WORK TO BE COMPLETED »
Take the lines below beginning at the line that has "mk execution_id kind" and stopping after the line that has "Definition with_creator (id", and print them exactly as they are, with no other lines.

DATASET EXTRACT »
◆ ◆ ◆ ◆ ◆ ◆ ◆
(* ===== verification/Identity.v ===== *)
(** * Execution identities ([identity/src/lib.rs])

    The metadata record kept for every execution identity, its builders, and the
    exit notifications sent when a task ends. *)

From S2P Require Import Prelude CoreTypes Resources.
Open Scope string_scope.
Open Scope list_scope.
Open Scope N_scope.

Module IdentityKind.
(* identity/src/lib.rs:69-83 IdentityKind *)
Inductive t := System | Service | Component | PipelineStage.
#[global] Instance eq_dec : EqDecision t.
Proof. solve_decision. Defined.
End IdentityKind.

Module TrustDomain.
(* identity/src/lib.rs:96-105 TrustDomain *)
Record t := new { name : string }.
#[global] Instance eq_dec : EqDecision t.
Proof. solve_decision. Defined.
(* identity/src/lib.rs:113-116 TrustDomain::core *)
Definition core : t := new "core".
(* identity/src/lib.rs:118-121 TrustDomain::user *)
Definition user : t := new "user".
(* identity/src/lib.rs:123-126 TrustDomain::sandbox *)
Definition sandbox : t := new "sandbox".
End TrustDomain.

Module IdentityMetadata.
(* identity/src/lib.rs:140-173 IdentityMetadata *)
Record t := mk {
  execution_id : ExecutionId.t;
  kind : IdentityKind.t;
  task_id : option TaskId.t;
  parent_id : option ExecutionId.t;
  creator_id : option ExecutionId.t;
  created_at_nanos : N;
  trust_domain : TrustDomain.t;
  name : string;
  budget : option ResourceBudget.t;
  usage : ResourceUsage.t
}.
#[global] Instance rebuild_t : Rebuild t := λ m,
  mk (execution_id m) (kind m) (task_id m) (parent_id m) (creator_id m)
     (created_at_nanos m) (trust_domain m) (name m) (budget m) (usage m).

(** [IdentityMetadata::new] draws the execution identifier. *)
(* identity/src/lib.rs:176-195 IdentityMetadata::new *)
Definition new (execution_id : ExecutionId.t) (kind : IdentityKind.t)
    (trust_domain : TrustDomain.t) (name : string) (created_at_nanos : N) : t :=
  mk execution_id kind None None None created_at_nanos trust_domain name None
     ResourceUsage.zero.
(* identity/src/lib.rs:197-201 IdentityMetadata::with_task_id *)
Definition with_task_id (id : TaskId.t) (m : t) : t := m <| task_id := Some id |>.
(* identity/src/lib.rs:203-207 IdentityMetadata::with_parent *)
Definition with_parent (id : ExecutionId.t) (m : t) : t := m <| parent_id := Some id |>.
(* identity/src/lib.rs:209-213 IdentityMetadata::with_creator *)
Definition with_creator (id : ExecutionId.t) (m : t) : t := m <| creator_id := Some id |>.
(* identity/src/lib.rs:215-218 IdentityMetadata::same_domain *)
Definition same_domain (self other : t) : bool :=
  bool_decide (trust_domain self = trust_domain other).
(* identity/src/lib.rs:220-223 IdentityMetadata::is_child_of *)
Definition is_child_of (id : ExecutionId.t) (m : t) : bool :=
  bool_decide (parent_id m = Some id).
(* identity/src/lib.rs:225-234 IdentityMetadata::with_budget *)
Definition with_budget (b : ResourceBudget.t) (m : t) : t := m <| budget := Some b |>.
(* identity/src/lib.rs:236-239 IdentityMetadata::has_budget *)
Definition has_budget (m : t) : bool := bool_decide (is_Some (budget m)).
(* identity/src/lib.rs:241-250 IdentityMetadata::budget_inherits_from *)
Definition budget_inherits_from (self parent : t) : bool :=
  match budget self, budget parent with
  | Some child_budget, Some parent_budget =>
      ResourceBudget.is_subset_of child_budget parent_budget
  | _, _ => true
  end.
End IdentityMetadata.

Module ExitReason.
(* identity/src/lib.rs:253-267 ExitReason *)
Inductive t :=
| Normal
| Failure (error : string)
| Cancelled (reason : string)
| Timeout.
End ExitReason.

Module ExitNotification.
(* identity/src/lib.rs:280-293 ExitNotification *)
Record t := mk {
  execution_id : ExecutionId.t;
  task_id : option TaskId.t;
  reason : ExitReason.t;
  terminated_at_nanos : N
}.
End ExitNotification.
◆ ◆ ◆ ◆ ◆ ◆ ◆
ANSWER SPACE »
  mk execution_id kind None None None created_at_nanos trust_domain name None
     ResourceUsage.zero.
(* identity/src/lib.rs:197-201 IdentityMetadata::with_task_id *)
Definition with_task_id (id : TaskId.t) (m : t) : t := m <| task_id := Some id |>.
(* identity/src/lib.rs:203-207 IdentityMetadata::with_parent *)
Definition with_parent (id : ExecutionId.t) (m : t) : t := m <| parent_id := Some id |>.
(* identity/src/lib.rs:209-213 IdentityMetadata::with_creator *)
Definition with_creator (id : ExecutionId.t) (m : t) : t := m <| creator_id := Some id |>.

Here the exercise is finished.